What is required.
Each line below is to be copied out exactly, and none may be omitted.

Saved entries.
- Opening Delimiter -
(** Whatever the configuration string, every window it yields is
    non-empty and within the day; and the form [formatWindow] prints is read
    back: [nightly=HH:MM-HH:MM,deep=HH:MM-HH:MM] yields exactly the two windows
    and no error. *)
Theorem parseSchedulingWindows_roundtrip (n d : SchedulingWindow) :
  wf_window n -> wf_window d ->
  parseSchedulingWindows
    (Some (join_with "," [window_entry "nightly" n; window_entry "deep" d]))
  = (mkWindows (Some n) (Some d), []) /\
  (forall cls, cat [window_entry cls n; " UTC"] = cat [cls; "="; formatWindow n]) /\
  forall raw, wf_windows (parseSchedulingWindows raw).1.
Proof.
  intros Hn Hd. split; [|split].
  2: { intros cls. unfold window_entry, formatWindow, cat. cbn [foldr].
       by rewrite !append_empty, !append_assoc_r. }
  - assert (Hw : forall cls w, wf_window w -> cls = "nightly" \/ cls = "deep" ->
      no_ws (window_entry cls w) /\ free "," (window_entry cls w)).
    { intros cls w Hww Hcls. split; apply window_entry_chars; try done.
      - by destruct Hcls as [-> | ->].
      - intros c Hc%clock_char_cases. destruct Hc as [Hc| ->]; [by rewrite digit_not_ws|done].
      - by destruct Hcls as [-> | ->].
      - intros c Hc%clock_char_cases. apply negb_true_iff, bool_decide_eq_false.
        intros ->. by destruct Hc. }
    assert (Hnw : no_ws (join_with "," [window_entry "nightly" n; window_entry "deep" d])).
    { change (join_with "," [window_entry "nightly" n; window_entry "deep" d])
        with (window_entry "nightly" n ++ String "," (window_entry "deep" d))%string.
      unfold no_ws. rewrite all_chars_app. cbn [all_chars].
      destruct (Hw "nightly" n) as [H1 _]; auto. destruct (Hw "deep" d) as [H2 _]; auto.
      unfold no_ws in *. by rewrite H1, H2. }
    unfold parseSchedulingWindows. rewrite (trim_no_ws _ Hnw), decide_False by done.
    rewrite split_join.
    2: done.
    2: { repeat apply Forall_cons_2; [apply Hw; auto|apply Hw; auto|apply Forall_nil_2]. }
    cbn [fmap list_fmap]. rewrite !trim_no_ws by (apply Hw; auto).
    rewrite !filter_cons_True by done. rewrite filter_nil. cbn [foldl].
    unfold parse_window_entry. rewrite !match_entry_print by auto.
    destruct Hn as (? & ? & ?), Hd as (? & ? & ?). rewrite !parseClock_clock by done.
    rewrite !(proj2 (Z.eqb_neq _ _)) by done. destruct n, d. reflexivity.
  - intros [s|]; cbn; [|done]. case_decide; [done|].
    assert (H0 : wf_windows ((no_windows, [] : list string).1)) by done.
    revert H0. generalize (no_windows, [] : list string).
    generalize (filter (fun e => e <> "") (trim <$> split_on "," s)).
    intros l. induction l as [|x l IH]; intros acc Hacc; cbn; [done|].
    apply IH. by apply parse_window_entry_wf.
Qed.
Theorem parseSchedulingWindows_roundtrip_witness :
  parseSchedulingWindows (Some "nightly=20:00-08:00,deep=00:00-06:00")
  = (mkWindows (Some (mkWindow 1200 480)) (Some (mkWindow 0 360)), []).
Proof.
  apply (parseSchedulingWindows_roundtrip (mkWindow 1200 480) (mkWindow 0 360));
    unfold wf_window, MINUTES_PER_DAY; cbn; lia.
Defined.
- Closing Delimiter -
Response to this task.
(** Whatever the configuration string, every window it yields is
    non-empty and within the day; and the form [formatWindow] prints is read
    back: [nightly=HH:MM-HH:MM,deep=HH:MM-HH:MM] yields exactly the two windows
    and no error. *)
Theorem parseSchedulingWindows_roundtrip (n d : SchedulingWindow) :
  wf_window n -> wf_window d ->
  parseSchedulingWindows
    (Some (join_with "," [window_entry "nightly" n; window_entry "deep" d]))
  = (mkWindows (Some n) (Some d), []) /\
  (forall cls, cat [window_entry cls n; " UTC"] = cat [cls; "="; formatWindow n]) /\
  forall raw, wf_windows (parseSchedulingWindows raw).1.
Proof.
  intros Hn Hd. split; [|split].
  2: { intros cls. unfold window_entry, formatWindow, cat. cbn [foldr].
       by rewrite !append_empty, !append_assoc_r. }
  - assert (Hw : forall cls w, wf_window w -> cls = "nightly" \/ cls = "deep" ->
      no_ws (window_entry cls w) /\ free "," (window_entry cls w)).
    { intros cls w Hww Hcls. split; apply window_entry_chars; try done.
      - by destruct Hcls as [-> | ->].
      - intros c Hc%clock_char_cases. destruct Hc as [Hc| ->]; [by rewrite digit_not_ws|done].
      - by destruct Hcls as [-> | ->].
      - intros c Hc%clock_char_cases. apply negb_true_iff, bool_decide_eq_false.
        intros ->. by destruct Hc. }
    assert (Hnw : no_ws (join_with "," [window_entry "nightly" n; window_entry "deep" d])).
    { change (join_with "," [window_entry "nightly" n; window_entry "deep" d])
        with (window_entry "nightly" n ++ String "," (window_entry "deep" d))%string.
      unfold no_ws. rewrite all_chars_app. cbn [all_chars].
      destruct (Hw "nightly" n) as [H1 _]; auto. destruct (Hw "deep" d) as [H2 _]; auto.
      unfold no_ws in *. by rewrite H1, H2. }
    unfold parseSchedulingWindows. rewrite (trim_no_ws _ Hnw), decide_False by done.
    rewrite split_join.
    2: done.
    2: { repeat apply Forall_cons_2; [apply Hw; auto|apply Hw; auto|apply Forall_nil_2]. }
    cbn [fmap list_fmap]. rewrite !trim_no_ws by (apply Hw; auto).
    rewrite !filter_cons_True by done. rewrite filter_nil. cbn [foldl].
    unfold parse_window_entry. rewrite !match_entry_print by auto.
    destruct Hn as (? & ? & ?), Hd as (? & ? & ?). rewrite !parseClock_clock by done.
    rewrite !(proj2 (Z.eqb_neq _ _)) by done. destruct n, d. reflexivity.
  - intros [s|]; cbn; [|done]. case_decide; [done|].
    assert (H0 : wf_windows ((no_windows, [] : list string).1)) by done.
    revert H0. generalize (no_windows, [] : list string).
    generalize (filter (fun e => e <> "") (trim <$> split_on "," s)).
    intros l. induction l as [|x l IH]; intros acc Hacc; cbn; [done|].
    apply IH. by apply parse_window_entry_wf.
Qed.
Theorem parseSchedulingWindows_roundtrip_witness :
  parseSchedulingWindows (Some "nightly=20:00-08:00,deep=00:00-06:00")
  = (mkWindows (Some (mkWindow 1200 480)) (Some (mkWindow 0 360)), []).
Proof.
  apply (parseSchedulingWindows_roundtrip (mkWindow 1200 480) (mkWindow 0 360));
    unfold wf_window, MINUTES_PER_DAY; cbn; lia.
Defined.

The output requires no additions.